Over-sizing of unaerated zones can lead to secondary release. Without uptake of VFA there will not be any internal energy source to effect uptake under aeration.
The fermentation of a portion of the phosphorus-containing biomass in the pilot plant must thus produce sufficient VFA for the uptake of phosphorus to occur in the aerated zone, while avoiding the phosphorus release from the entire biomass. Fermenting a portion of the RAS was also applied in the South Cary (North Carolina) water reclamation facility.
The South Cary WRF has a flexible design that can be operated in a number of configurations, all of which fermented a portion of the RAS before returning it to the anaerobic basin. Consistently good phosphorus removal resulted. It may thus be possible to simplify fermentation and produce excellent phosphorus removal.
KEEPING THE SOLIDS
Besides depending on the available amount of volatile fatty acids, many BNR works have their capacity limited by the performance of the final tanks.

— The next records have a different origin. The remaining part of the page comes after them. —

Lemma extract_inputs_inr request inputs :
  _extract_inputs request = inr inputs <->
  request = mkRequest (Some (in_content_scores inputs))
              (Some (in_content_class inputs))
              (Some (in_content_confidence inputs))
              (Some (in_safety_scores inputs))
              (Some (in_is_safe inputs))
              (Some (in_risk_level inputs))
              (Some (in_ocr_text inputs))
              (Some (in_text_confidence inputs))
              (Some (in_detected_language inputs)).
Proof.
  destruct request as [a b c d e f g h i], inputs.
  unfold _extract_inputs, as_numpy, Py.raise, Py.ret. cbn.
  destruct a; cbn; [| split; [discriminate | intros [=]]].
  destruct b; cbn; [| split; [discriminate | intros [=]]].
  destruct c; cbn; [| split; [discriminate | intros [=]]].
  destruct d; cbn; [| split; [discriminate | intros [=]]].
  destruct e; cbn; [| split; [discriminate | intros [=]]].
  destruct f; cbn; [| split; [discriminate | intros [=]]].
  destruct g; cbn; [| split; [discriminate | intros [=]]].
  destruct h; cbn; [| split; [discriminate | intros [=]]].
  destruct i; cbn; [| split; [discriminate | intros [=]]].
  split; congruence.
Qed.

Lemma evaluate_inr self request v :
  evaluate self request = inr v <->
  exists inputs, _extract_inputs request = inr inputs /\
                 _make_moderation_decision self inputs = inr v.
Proof. unfold evaluate. apply bind_inr. Qed.

(** A verdict is returned on well shaped requests, and only on them. *)
Lemma evaluate_well_shaped self request :
  well_shaped request = true <-> exists v, evaluate self request = inr v.
Proof.
  split.
  - destruct request as [[a|] [[|cc b]|] [[|conf c]|] [[|[|s [|n row]] d]|]
                           [[|safe e]|] [[|risk f]|] [g|] [h|] [i|]];
      try discriminate.
    intros _. unfold evaluate. cbn.
    unfold _evaluate_safety. cbn.
    destruct (combine_three self
                (if negb safe || String.eqb risk "HIGH"
                 then mkFactor REJECT 0.95 "Safety violation"
                 else if String.eqb risk "MEDIUM" || Py.gt n 0.3
                      then mkFactor REVIEW 0.7 "Moderate risk detected"
                      else mkFactor APPROVE s "Content appears safe")
                (_evaluate_content self cc conf)
                (_evaluate_text self (Py.lower (Py.join " " g)) h))
      as (cf & Hcf & _).
    unfold three_factors in Hcf.
    destruct (negb safe || String.eqb risk "HIGH");
      [| destruct (String.eqb risk "MEDIUM" || Py.gt n 0.3)];
      cbn; rewrite Hcf; cbn; eauto.
  - intros (v & Hv). apply evaluate_inr in Hv as (inputs & Hin & Hv).
    apply extract_inputs_inr in Hin as ->.
    apply make_decision_inr in Hv
      as (cc & conf & row & safe & risk & sf & fd
          & Hcc & Hconf & Hrow & Hsafe & Hrisk & Hsf & _).
    apply evaluate_safety_inr in Hsf as (s & n & Hs & Hn & _).
    destruct inputs as [a b c d e f g h i]; cbn in *.
    destruct b; [discriminate |]. destruct c; [discriminate |].
    destruct e; [discriminate |]. destruct f; [discriminate |].
    destruct d as [|row' d]; [discriminate |]. injection Hrow as ->.
    destruct row as [|s' [|n' row]]; [discriminate.. |]. reflexivity.
Qed.

(** C4: the code validates nothing, against the docstring of
    [_extract_inputs] ("Extract and validate input tensors").  Next to a
    bundle within the contract, a content confidence of 5, a row of three
    safety scores and the risk level CRITICAL are each answered with a
    verdict, not with an error; and the error for a request without
    risk_level does not name that tensor. *)
Lemma out_of_contract_bundles_accepted :
  (in_contract (bundle 0.8 [0.9; 0.05; 0; 0; 0] (Some "LOW")) /\
   ~ is_error (handle_request initialize
                 (bundle 0.8 [0.9; 0.05; 0; 0; 0] (Some "LOW")))) /\
  (~ in_contract (bundle 5 [0.9; 0.05; 0; 0; 0] (Some "LOW")) /\
   ~ is_error (handle_request initialize
                 (bundle 5 [0.9; 0.05; 0; 0; 0] (Some "LOW")))) /\
  (~ in_contract (bundle 0.8 [0.9; 0.05; 0] (Some "LOW")) /\
   ~ is_error (handle_request initialize
                 (bundle 0.8 [0.9; 0.05; 0] (Some "LOW")))) /\
  (~ in_contract (bundle 0.8 [0.9; 0.05; 0; 0; 0] (Some "CRITICAL")) /\
   ~ is_error (handle_request initialize
                 (bundle 0.8 [0.9; 0.05; 0; 0; 0] (Some "CRITICAL")))) /\
  (~ in_contract (bundle 0.8 [0.9; 0.05; 0; 0; 0] None) /\
   handle_request initialize (bundle 0.8 [0.9; 0.05; 0; 0; 0] None)
   = ErrorResponse
       "Processing error: 'NoneType' object has no attribute 'as_numpy'" /\
   Py.str_in "risk_level"
     "Processing error: 'NoneType' object has no attribute 'as_numpy'"
   = false).
Proof.
  split; [split | split; [split | split; [split | split; [split | split; [| split]]]]];
    try (vm_compute; tauto).
  - unfold in_contract, bundle, unit_interval; cbn.
    repeat apply conj; try reflexivity; try lra; constructor.
  - intros (_ & H & _). discriminate H.
  - intros (_ & _ & _ & _ & H). cbn in H. rewrite !elem_of_cons, elem_of_nil in H. intuition discriminate.
Qed.

(** * Further properties of the code *)

(** ** Fusion of a dictionary of any size *)

Lemma results_reject (factors : Factors) :
  REJECT ∈ map (fun nf => result (snd nf)) factors <->
  exists nf, nf ∈ factors /\ result (snd nf) = REJECT.
Proof.
  rewrite list_elem_of_In, in_map_iff. split.
  - intros (nf & H & Hin). exists nf. now rewrite list_elem_of_In.
  - intros (nf & Hin & H). exists nf. now rewrite <- list_elem_of_In.
Qed.

Lemma results_review (factors : Factors) :
  REVIEW ∈ map (fun nf => result (snd nf)) factors <->
  exists nf, nf ∈ factors /\ result (snd nf) = REVIEW.
Proof.
  rewrite list_elem_of_In, in_map_iff. split.
  - intros (nf & H & Hin). exists nf. now rewrite list_elem_of_In.
  - intros (nf & Hin & H). exists nf. now rewrite <- list_elem_of_In.
Qed.

Lemma reject_confidences (factors : Factors) (c : Q) :
  c ∈ map confidence (filter (fun f => result f = REJECT) (map snd factors)) <->
  exists nf, nf ∈ factors /\ result (snd nf) = REJECT /\ c = confidence (snd nf).
Proof.
  rewrite list_elem_of_In, in_map_iff. split.
  - intros (f & <- & Hin).
    apply list_elem_of_In, list_elem_of_filter in Hin as [Hres Hin].
    apply list_elem_of_In, in_map_iff in Hin as (nf & <- & Hin).
    exists nf. now rewrite list_elem_of_In.
  - intros (nf & Hin & Hres & ->). exists (snd nf). split; [reflexivity |].
    apply list_elem_of_In, list_elem_of_filter. split; [exact Hres |].
    apply list_elem_of_In, in_map. now apply list_elem_of_In.
Qed.


(** X1: on a dictionary of factors of any size the fusion returns (it
    never raises): REJECTED exactly when some factor is REJECT,
    REVIEW_REQUIRED exactly when none is REJECT and some is REVIEW,
    APPROVED exactly when all are APPROVE.  A REJECTED confidence is the
    greatest confidence among the REJECT factors; otherwise, on a
    non-empty dictionary, it is the mean of all confidences. *)
Theorem combine_any_dictionary self (factors : Factors) :
  exists fd,
    _combine_decision_factors self factors = inr fd /\
    (decision fd = REJECTED <->
     exists nf, nf ∈ factors /\ result (snd nf) = REJECT) /\
    (decision fd = REVIEW_REQUIRED <->
     (forall nf, nf ∈ factors -> result (snd nf) <> REJECT) /\
     exists nf, nf ∈ factors /\ result (snd nf) = REVIEW) /\
    (decision fd = APPROVED <->
     forall nf, nf ∈ factors -> result (snd nf) = APPROVE) /\
    (decision fd = REJECTED ->
     (exists nf, nf ∈ factors /\ result (snd nf) = REJECT /\
                 decision_confidence fd = confidence (snd nf)) /\
     (forall nf, nf ∈ factors -> result (snd nf) = REJECT ->
                 confidence (snd nf) <= decision_confidence fd)) /\
    (decision fd <> REJECTED -> factors <> [] ->
     decision_confidence fd
     = Py.mean (map (fun nf => confidence (snd nf)) factors)).
Proof.
  unfold _combine_decision_factors.
  case_bool_decide as Hrej.
  - destruct (PyFacts.max_nonempty
                (map confidence
                   (filter (fun f => result f = REJECT) (map snd factors))))
      as [m Hm].
    { apply results_reject in Hrej as (nf & Hin & Hres).
      intros Hnil.
      assert (Hc : confidence (snd nf) ∈
                map confidence
                  (filter (fun f => result f = REJECT) (map snd factors)))
        by (apply reject_confidences; eauto).
      rewrite Hnil in Hc. now apply elem_of_nil in Hc. }
    rewrite Hm. cbn. eexists. split; [reflexivity |]. cbn.
    apply PyFacts.max_spec in Hm as [Hin Hall].
    apply results_reject in Hrej.
    split; [tauto |].
    split; [split; [discriminate | intros [Hno _]] |].
    { destruct Hrej as (nf & Hnf & Hres). now apply Hno in Hnf. }
    split; [split; [discriminate | intros Hall'] |].
    { destruct Hrej as (nf & Hnf & Hres). apply Hall' in Hnf. congruence. }
    split; [intros _ | intros H; now destruct H].
    split.
    + apply reject_confidences in Hin as (nf & ? & ? & ?). eauto.
    + intros nf Hnf Hres. rewrite Forall_forall in Hall. apply Hall.
      apply reject_confidences. eauto.
  - rewrite results_reject in Hrej.
    assert (Hno : forall nf, nf ∈ factors -> result (snd nf) <> REJECT)
      by (intros nf Hnf Hres; apply Hrej; eauto).
    case_bool_decide as Hrev; rewrite results_review in Hrev;
      eexists; (split; [reflexivity |]); cbn.
    + split; [split; [discriminate | tauto] |].
      split; [tauto |].
      split; [split; [discriminate | intros Hall] |].
      { destruct Hrev as (nf & Hnf & Hres). apply Hall in Hnf. congruence. }
      split; [discriminate | intros _ _; reflexivity].
    + split; [split; [discriminate | tauto] |].
      split; [split; [discriminate | tauto] |].
      split; [split; [intros _ | reflexivity] |].
      { intros nf Hnf. destruct (result (snd nf)) eqn:Hres; [reflexivity | |].
        - exfalso. apply Hrev. eauto.
        - exfalso. apply Hrej. eauto. }
      split; [discriminate | intros _ _; reflexivity].
Qed.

Adding new final tanks or any additional solids separation units can be very costly and is not always feasible.
In the UK, for example, a 25m diameter clarifier can cost up to £0.5M, not including management fees and other considerations such as the footprint taken up, ground conditions, as well as changes in pipework and RAS pumping station.
This enhances the importance of finding options to optimise the secondary clarifier without the need for major upgrades. The first priority is to achieve well settling sludge to reduce the concentration of solids lost in the final effluent.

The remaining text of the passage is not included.